[[ RECORDS SUPPLIED, beginning ]]

(* ===== verification/Journal.v ===== *)
(** * Journal: submission and atomic commit of a tick ([scharnhorst_journal])

    Models [command.rs], [commit.rs], [error.rs], [save_journal.rs] and [journal.rs] (but for the
    debug SQL writer and the metrics counters). The journal talks to three other components; each
    is a class here: [StoreOps] is what it uses of the arrow store ([CommitStore] and the read
    side of [ArrowStore]), [QueryOps] the [SnapshotIngestor] trait, [SaveOps] the [SaveJournal]
    trait. An error of another component reaches the journal as its text. [serde_json]'s printer
    is the parameter [diff_json]. *)

From Stdlib Require Import Ascii String.
From stdpp Require Import base gmap strings list relations.
From Stdlib Require Import ZArith Lia.
From S2P Require Import Prelude RustStr CoreTypes.

(** ** Commands, records, errors *)

Inductive Command (V : Type) :=
| TransferControl (province_id from_actor to_actor : RowId)
| UpdateColumn (table : string) (row : RowId) (column : string) (value : V)
| InsertRow (table : string) (values : gmap string V)
| DeleteRow (table : string) (row : RowId)
| Raw (domain : string) (payload : V).
Arguments TransferControl {V}.
Arguments UpdateColumn {V}.
Arguments InsertRow {V}.
Arguments DeleteRow {V}.
Arguments Raw {V}.

Record CommandEnvelope (V : Type) := mkEnvelope {
  env_tick : Tick; env_source : string; env_command : Command V }.
Arguments mkEnvelope {V}.
Arguments env_tick {V}.
Arguments env_source {V}.
Arguments env_command {V}.

Record CommitResult := mkCommitResult {
  cr_tick : Tick; cr_diff_count : nat; cr_command_count : nat; cr_state_hash : Z }.

Inductive CommitPhase := PhaseOpen | PhaseCommitting | PhaseCommitted.

#[export] Instance CommitPhase_eq_dec : EqDecision CommitPhase.
Proof. solve_decision. Defined.

Record CommitRecord (V : Type) := mkRecord {
  rec_tick : Tick; rec_diffs : list (Diff V); rec_commands : list (CommandEnvelope V);
  rec_state_hash : Z }.
Arguments mkRecord {V}.
Arguments rec_tick {V}.
Arguments rec_diffs {V}.
Arguments rec_commands {V}.
Arguments rec_state_hash {V}.

Definition record_new {V} (tick : Tick) (diffs : list (Diff V)) (state_hash : Z) : CommitRecord V :=
  mkRecord tick diffs [] state_hash.
Definition record_with_commands {V} (tick : Tick) (diffs : list (Diff V))
    (commands : list (CommandEnvelope V)) (state_hash : Z) : CommitRecord V :=
  mkRecord tick diffs commands state_hash.

Inductive JournalError :=
| JCommitFailed (s : string)
| JSubmitFailed (s : string)
| JInvalidPhase (s : string)
| JInvalidTick (expected got : Z)
| JTableNotFound (s : string)
| JColumnNotFound (s : string)
| JRowNotFound (s : string)
| JDiffValidation (s : string)
| JCommandValidation (s : string)
| JSaveJournal (s : string)
| JArrowStore (s : string)
| JSchema (s : string)
| JIo (s : string)
| JGeneric (s : string)
| JSqlParse (s : string)
| JSqlExecution (s : string)
| JSqlUnsupported (s : string)
| JSqlTypeError (expected actual : string).

#[export] Instance JournalError_eq_dec : EqDecision JournalError.
Proof. solve_decision. Defined.

Abbreviation JournalResult := (result JournalError).

(** ** The components the journal calls *)

(** A call that may write through a shared reference returns the state it leaves. *)
Class StoreOps (V : Type) := {
  Store : Type;
  SavedVersions : Type;
  Snapshot : Type;
  Batches : Type;
  PositionMap : Type;
  no_batches : Batches;
  st_save_table_versions : Store -> list string -> result string SavedVersions;
  st_restore_table_versions : Store -> SavedVersions -> Store * result string unit;
  st_apply_diffs : Store -> Tick -> list (Diff V) -> Store * result string unit;
  st_generate_snapshot : Store -> Tick -> Store * result string unit;
  st_get_snapshot : Store -> Tick -> result string Snapshot;
  snap_table_names : Snapshot -> list string;
  st_get_table_batches : Store -> string -> Tick -> result string Batches;
  st_position_map : Store -> string -> result string PositionMap }.
(* ===== verification/Systems.v ===== *)
(** * Systems: phases, simulation systems and the refresh bus ([scharnhorst_scheduler])

    Models [phase.rs], [system.rs], [refresh_signal.rs] and [error.rs]. A [SimSystem] is a record
    of the trait's methods, [execute] being a function of what it is given (the query engine's type
    is a parameter). A poisoned mutex (a panic while it was held) is not modelled. *)

From Stdlib Require Import Ascii String.
From stdpp Require Import base gmap strings list.
From Stdlib Require Import ZArith Lia Sorted.
From S2P Require Import Prelude RustStr CoreTypes Rng Journal.

(** ** Phases *)

Inductive Phase := PreTick | Economy | Diplomacy | Military | PostTick.

#[export] Instance Phase_eq_dec : EqDecision Phase.
Proof. solve_decision. Defined.

Definition phase_order_index (p : Phase) : Z :=
  match p with PreTick => 0 | Economy => 1 | Diplomacy => 2 | Military => 3 | PostTick => 4 end.
Definition phase_all_in_order : list Phase := [PreTick; Economy; Diplomacy; Military; PostTick].
Definition phase_next (p : Phase) : option Phase :=
  match p with
  | PreTick => Some Economy
  | Economy => Some Diplomacy
  | Diplomacy => Some Military
  | Military => Some PostTick
  | PostTick => None
  end.
Definition phase_cmp (p q : Phase) : comparison := phase_order_index p ?= phase_order_index q.
Definition sim_phase_debug (p : Phase) : string :=
  match p with
  | PreTick => "PreTick" | Economy => "Economy" | Diplomacy => "Diplomacy"
  | Military => "Military" | PostTick => "PostTick"
  end.

(** ** Errors *)

Inductive SchedulerError :=
| SystemAlreadyRegistered (id : string)
| SystemNotFound (id : string)
| DependencyCycle (s : string)
| WriteConflict (phase a b table : string)
| SCommitFailed (tick : Z) (reason : string)
| SInvalidTick (expected got : Z)
| SJournal (s : string)
| SArrowStore (s : string)
| SQueryEngine (s : string)
| SSchema (s : string)
| RefreshSignalFailed (consumer : string) (source : SchedulerError)
| SRng (s : string)
| SIo (s : string)
| SInitialized
| SNotInitialized
| RefreshBusLookupFailed (s : string)
| SchemaNotFrozen
| SGeneric (s : string).

Abbreviation SchedulerResult := (result SchedulerError).

(** [JournalError]'s [Display]. *)
Definition journal_error_display (e : JournalError) : string :=
  match e with
  | JCommitFailed s => "commit failed: " +:+ s
  | JSubmitFailed s => "submit failed: " +:+ s
  | JInvalidPhase s => "invalid journal phase for operation: " +:+ s
  | JInvalidTick x g => "invalid tick: expected " +:+ show_u64 x +:+ ", got " +:+ show_u64 g
  | JTableNotFound s => "table not found: " +:+ s
  | JColumnNotFound s => "column not found: " +:+ s
  | JRowNotFound s => "row not found: " +:+ s
  | JDiffValidation s => "diff validation failed: " +:+ s
  | JCommandValidation s => "command validation failed: " +:+ s
  | JSaveJournal s => "save journal error: " +:+ s
  | JArrowStore s => "arrow store error: " +:+ s
  | JSchema s => "schema error: " +:+ s
  | JIo s => "io error: " +:+ s
  | JGeneric s => "generic error: " +:+ s
  | JSqlParse s => "SQL parse error: " +:+ s
  | JSqlExecution s => "SQL execution error: " +:+ s
  | JSqlUnsupported s => "unsupported SQL feature: " +:+ s
  | JSqlTypeError x a => "SQL type error: expected " +:+ x +:+ ", got " +:+ a
  end.

(** [?] on a [JournalResult]: the [From] instance. *)
Definition from_journal {A} (r : JournalResult A) : SchedulerResult A :=
  map_err (fun e => SJournal (journal_error_display e)) r.

(** ** Systems and their registrations *)

Definition RefreshCallback : Type := Z -> Z -> SchedulerResult unit.

Record SimSystem (Engine V : Type) := mkSystem {
  sys_id : string; sys_phase : Phase;
  sys_read_tables : list string; sys_write_tables : list string;
  sys_refresh_callback : option RefreshCallback;
  sys_execute : DeterministicRng -> Engine -> Phase -> Z -> SchedulerResult (list (Diff V)) }.
Arguments mkSystem {Engine V}.
Arguments sys_id {Engine V}.
Arguments sys_phase {Engine V}.
Arguments sys_read_tables {Engine V}.
Arguments sys_write_tables {Engine V}.
Arguments sys_refresh_callback {Engine V}.
Arguments sys_execute {Engine V}.

Record SystemRegistration := mkRegistration {
  reg_system_id : string; reg_phase : Phase;
  reg_read_tables : gset string; reg_write_tables : gset string;
  reg_refresh_callback : option RefreshCallback }.

Definition registration_from_system {Engine V} (s : SimSystem Engine V) : SystemRegistration :=
  mkRegistration (sys_id s) (sys_phase s) (list_to_set (sys_read_tables s))
    (list_to_set (sys_write_tables s)) (sys_refresh_callback s).
Definition reg_is_writer (r : SystemRegistration) : bool := bool_decide (reg_write_tables r <> ∅).
Definition reg_write_sets_disjoint (a b : SystemRegistration) : bool :=
  bool_decide (reg_write_tables a ## reg_write_tables b).
Definition reg_has_write_conflict (a b : SystemRegistration) : bool :=
  bool_decide (reg_phase a = reg_phase b) && negb (reg_write_sets_disjoint a b).
Definition reg_conflicting_tables (a b : SystemRegistration) : gset string :=
  reg_write_tables a ∩ reg_write_tables b.

(** ** The refresh bus *)

Record RefreshSignalHandle := mkHandle { handle_name : string }.
Record RefreshSignalBus := mkBus { bus_consumers : gmap string RefreshCallback }.

Definition bus_new : RefreshSignalBus := mkBus ∅.
Definition bus_register (b : RefreshSignalBus) (name : string) (cb : RefreshCallback)
  : RefreshSignalBus * RefreshSignalHandle :=
  (mkBus (<[name := cb]> (bus_consumers b)), mkHandle name).
Definition bus_unregister_by_name (b : RefreshSignalBus) (name : string)
  : SchedulerResult RefreshSignalBus :=
  match bus_consumers b !! name with
  | Some _ => Ok (mkBus (delete name (bus_consumers b)))
  | None => Err (RefreshBusLookupFailed name)
  end.
Definition bus_unregister (b : RefreshSignalBus) (h : RefreshSignalHandle)
  : SchedulerResult RefreshSignalBus := bus_unregister_by_name b (handle_name h).

(** The copied consumers, called one by one until one refuses. *)
Fixpoint broadcast_to (consumers : list (string * RefreshCallback)) (tick generation : Z)
  : SchedulerResult unit :=
  match consumers with
  | [] => Ok tt
  | (name, cb) :: rest =>
      let? _ := map_err (RefreshSignalFailed name) (cb tick generation) in
      broadcast_to rest tick generation
  end.

(** [order] is the order in which the hash map yields the consumers' names. *)
Definition bus_broadcast (b : RefreshSignalBus) (order : gset string -> list string)
    (tick generation : Z) : SchedulerResult unit :=
  broadcast_to (omap (fun n => pair n <$> bus_consumers b !! n) (order (dom (bus_consumers b))))
    tick generation.

(** ** Facts *)

Lemma broadcast_refused l tick gen e :
  broadcast_to l tick gen = Err e -> exists n e', e = RefreshSignalFailed n e'.
Proof.
  induction l as [|[n cb] l IH]; simpl; [done|]. destruct (cb tick gen); simpl; [done|].
  intros [= <-]. by eexists _, _.
Qed.

Lemma phase_index_inj p q : phase_order_index p = phase_order_index q -> p = q.
Proof. by destruct p, q. Qed.

Lemma conflict_spec a b :
  reg_has_write_conflict a b = true <->
  reg_phase a = reg_phase b /\ reg_conflicting_tables a b <> ∅.
Proof.
  unfold reg_has_write_conflict, reg_write_sets_disjoint, reg_conflicting_tables.
  rewrite andb_true_iff, negb_true_iff, bool_decide_eq_true, bool_decide_eq_false.
  rewrite disjoint_intersection_L. done.
Qed.

Lemma conflict_sym a b : reg_has_write_conflict a b = reg_has_write_conflict b a.
Proof.
  apply eq_true_iff_eq. rewrite !conflict_spec. unfold reg_conflicting_tables.
  rewrite (intersection_comm_L (reg_write_tables a)). split; intros [? ?]; done.
Qed.

Lemma broadcast_ok l tick gen :
  broadcast_to l tick gen = Ok tt <-> forall n cb, (n, cb) ∈ l -> cb tick gen = Ok tt.
Proof.
  induction l as [|[n cb] l IH]; simpl; [set_solver|].
  destruct (cb tick gen) as [[]|e] eqn:E; simpl.
  - rewrite IH. split.
    + intros H n' cb' [[= -> ->]|Hin]%elem_of_cons; [done|by eapply H].
    + intros H n' cb' Hin. apply (H n'). by right.
  - split; [done|]. intros H. rewrite (H n cb) in E by left. done.
Qed.

(** The phases are walked in the order of their indices, each once, and the order relation is the
    one of the indices, total and strict. *)
Theorem phase_order (p q : Phase) :
  p ∈ phase_all_in_order
  /\ StronglySorted (fun a b => phase_cmp a b = Lt) phase_all_in_order
  /\ (phase_next p = Some q <-> phase_order_index q = phase_order_index p + 1)
  /\ (phase_cmp p q = Eq <-> p = q).
Proof.
  split; [destruct p; set_solver|]. split; [repeat constructor|]. split; destruct p, q; simpl; split; done.
Qed.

[[ RECORDS SUPPLIED, end ]]

Everything from the line that has "- rewrite IH. split." to the final line above should be retyped exactly, and nothing else.

*SOLUTION*
  - rewrite IH. split.
    + intros H n' cb' [[= -> ->]|Hin]%elem_of_cons; [done|by eapply H].
    + intros H n' cb' Hin. apply (H n'). by right.
  - split; [done|]. intros H. rewrite (H n cb) in E by left. done.
Qed.

(** The phases are walked in the order of their indices, each once, and the order relation is the
    one of the indices, total and strict. *)
Theorem phase_order (p q : Phase) :
  p ∈ phase_all_in_order
  /\ StronglySorted (fun a b => phase_cmp a b = Lt) phase_all_in_order
  /\ (phase_next p = Some q <-> phase_order_index q = phase_order_index p + 1)
  /\ (phase_cmp p q = Eq <-> p = q).
Proof.
  split; [destruct p; set_solver|]. split; [repeat constructor|]. split; destruct p, q; simpl; split; done.
Qed.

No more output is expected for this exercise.